Visual Basicから呼び出す場合
ヘッダファイルを設定しません。プロジェクトファイルをテキストエディタで開き、次のように直接記述します。
[MAP]
#define IDH_CUT 1000
#define IDH_COPY 1010
#define IDH_PASTE 1020
- VBの場合も、VC++と同様にヘッダファイルを設定してもトピックを呼び出せたというお便りをいただきました。こちらも、ヘッダファイルを使って駄目かどうか情報をいただければ幸いです。(Microsoftのサポート情報では、VBの場合は上記のようにヘッダファイルを使わずに直接指定する方法で説明しています。)
フィールドレベルの状況依存ヘルプのチェック
HTML Help MVPのDavid Liske氏作のHTML Help Popup Testerというフリーウェアでチェックできます。コンテキスト番号を入力すると、対応するポップアップが表示されます。
以下のページからダウンロードできます。
http://www.mvps.org/htmlhelpcenter/hhF1test.htm
ウインドウレベルの状況依存ヘルプのチェック
HTML Help Workshopでコンテキスト番号を入力し、対応するトピックが表示されるかどうかチェックできます。
- コンテキスト番号はコンパイルしたヘルプ(*.chm)に対して行います。

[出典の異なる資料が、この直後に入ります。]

(** [void CDVParamOptionRef::SetValue(const vector<string> & value)]. *)
Definition SetValue (this : t) : Std.outcome t :=
  match count_nDV value with
  | None => Std.Undefined
  | Some nDV =>
      if bool_decide (0 < nDV)%Z && is_null (Design_Variable_ this) then
        Std.Throws (-1)
          {| nDV_ := nDV;
             ParamDV_ := ParamDV_ this;
             Design_Variable_ := Design_Variable_ this;
             cerr := cerr this
                     +:+ "Error in CDVParamOptionRef::SetValue(): "
                     +:+ "Design_Variable array has not been allocated."
                     +:+ Std.endl
                     +:+ "Check that DV_KIND appears before DV_PARAM in configuration file."
                     +:+ Std.endl |}
      else
        let fresh :=
          replicate (Z.to_nat nDV) (Std.new_double garbage MAX_PARAMETERS) in
        let finish (l : locals) : t :=
          {| nDV_ := nDV;
             ParamDV_ := Some (rows l);
             Design_Variable_ := Design_Variable_ this;
             cerr := err l |} in
        match loop nDV (Design_Variable_ this) (Z.to_nat nDV) 0
                   {| ss := Stream.empty; i := 0; nParamDV := 0;
                      rows := fresh; err := cerr this |} with
        | Std.Returns l => Std.Returns (finish l)
        | Std.Throws code l => Std.Throws code (finish l)
        | Std.Undefined => Std.Undefined
        end
  end.

End SetValue.

End CDVParamOptionRef.

(** ** The periodic transform *)

Module Periodic.

Definition vec : Type := R * R * R.

(** Rotations about the three coordinate axes. *)
Definition rot_x (theta : R) (v : vec) : vec :=
  let '(x, y, z) := v in
  (x, cos theta * y - sin theta * z, sin theta * y + cos theta * z).

Definition rot_y (phi : R) (v : vec) : vec :=
  let '(x, y, z) := v in
  (cos phi * x + sin phi * z, y, - sin phi * x + cos phi * z).

Definition rot_z (psi : R) (v : vec) : vec :=
  let '(x, y, z) := v in
  (cos psi * x - sin psi * y, sin psi * x + cos psi * y, z).

(** Modelled from the spec: the periodic transform that the halo exchange
    applies to vector quantities on a periodic boundary (the solvers are
    declared in [solver_structure.hpp]; their implementation is not among
    the sources).  The "rotation/translation" of a marker is the rotation
    by its three angles, about the x, the y and then the z axis through the
    rotation centre, followed by its translation; the spec does not fix
    the order of the three rotations, which is taken to be that of the
    components.  A marker entry holds three numbers in each of its
    arrays. *)
Definition transform (center angles translation : list R) (v : vec)
  : option vec :=
  match center, angles, translation with
  | [cx; cy; cz], [theta; phi; psi], [tx; ty; tz] =>
      let '(x, y, z) := v in
      let '(rx, ry, rz) :=
        rot_z psi (rot_y phi (rot_x theta (x - cx, y - cy, z - cz))) in
      Some (rx + cx + tx, ry + cy + ty, rz + cz + tz)
  | _, _, _ => None
  end.

(** The marker rotates about at most one coordinate axis. *)
Definition single_axis (angles : list R) : Prop :=
  exists theta,
    angles = [theta; 0; 0] \/ angles = [0; theta; 0] \/ angles = [0; 0; theta].

(** The marker is a pure translation, or a rotation about one coordinate
    axis without translation. *)
Definition translation_or_axis_rotation (angles translation : list R) : Prop :=
  (angles = [0; 0; 0] /\ length translation = 3%nat) \/
  (single_axis angles /\ translation = [0; 0; 0]).

End Periodic.

(* ===================================================================== *)
(** * The other option classes of [option_structure.hpp] *)
(* ===================================================================== *)

(** ** [StringToUpperCase] *)

(** [::toupper] in the classic locale, on a character taken as unsigned:
    the 26 small letters move down by 32, every other character stays. *)
Definition toupper (c : ascii) : ascii :=
  let n := nat_of_ascii c in
  if ((97 <=? n) && (n <=? 122))%nat then ascii_of_nat (n - 32) else c.

(** [std::transform(s.begin(), s.end(), s.begin(), f)]. *)
Fixpoint transform (f : ascii -> ascii) (s : string) : string :=
  match s with
  | String c s' => String (f c) (transform f s')
  | EmptyString => EmptyString
  end.

(** [string StringToUpperCase(const string & str)]; the overload on
    [string &] leaves the same string in its argument. *)
Definition StringToUpperCase (str : string) : string := transform toupper str.

(** A small letter of the classic locale. *)
Definition islower (c : ascii) : bool :=
  let n := nat_of_ascii c in ((97 <=? n) && (n <=? 122))%nat.

Fixpoint has_lower (s : string) : bool :=
  match s with
  | String c s' => islower c || has_lower s'
  | EmptyString => false
  end.

(** ** [CCreateMap] and the maps built with it *)

Module CCreateMap.

Section Map.

Context {U : Type}.

(** [CCreateMap(const T& key, const U& val) { m_map[key] = val; }] *)
Definition ctor (key : string) (val : U) : gmap string U :=
  <[key := val]> ∅.

(** [operator()(const T& key, const U& val) { m_map[key] = val; ... }] *)
Definition call (this : gmap string U) (key : string) (val : U)
  : gmap string U :=
  <[key := val]> this.

(** [CCreateMap<string, U>(k0, v0)(k1, v1)...(kn, vn)]. *)
Definition chain (first : string * U) (rest : list (string * U))
  : gmap string U :=
  foldl (fun this kv => call this kv.1 kv.2) (ctor first.1 first.2) rest.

ヘルプをコンパイルしてから以下の操作を行ってください。
- [Test]メニューの[HtmlHelp API]を選択します。
[Test HtmlHelp API]ダイアログボックスが表示されます。
- [Browse]ボタンをクリックし、テストするHTML Helpファイル(*.chm)を選択します。
- [Command]コンボボックスで[HH_HELP_CONTEXT]を選択します。
- [Map number]に、表示するトピックのコンテキスト番号を入力します。
- [Test]ボタンをクリックします。
指定したヘルプのウインドウが開き、 コンテキスト番号に対応するトピックが表示されます。
- 他のトピックをテストする場合は、[Map number]を変更した後、[Test]ボタンをクリックしてください。
- [Close]ボタンをクリックするとダイアログボックスが閉じ、テストを終了します。
アプリケーション側の設定について
C++
Visual Basic
Delphi
- 「Delphiマガジン 第6号」(1999年8月16日発売)の「特集2 HTML Helpの作成とDelphiとの連携」に、HTML
Helpの作成方法とDelphiとの連携について記載されています。
Delphiマガジン
http://dmj.psnet.ne.jp/
上記サイトから、記事に関連したサンプルファイル(exe、chm、ソースコード)をダウンロード可能です。状況依存ヘルプに対応するためにHTML Help APIをラッパーしたコンポーネントも収録されおり、これを使うと開発者はHTML
Help呼び出しにかかるコーディングすることなく、状況依存ヘルプを表示できます。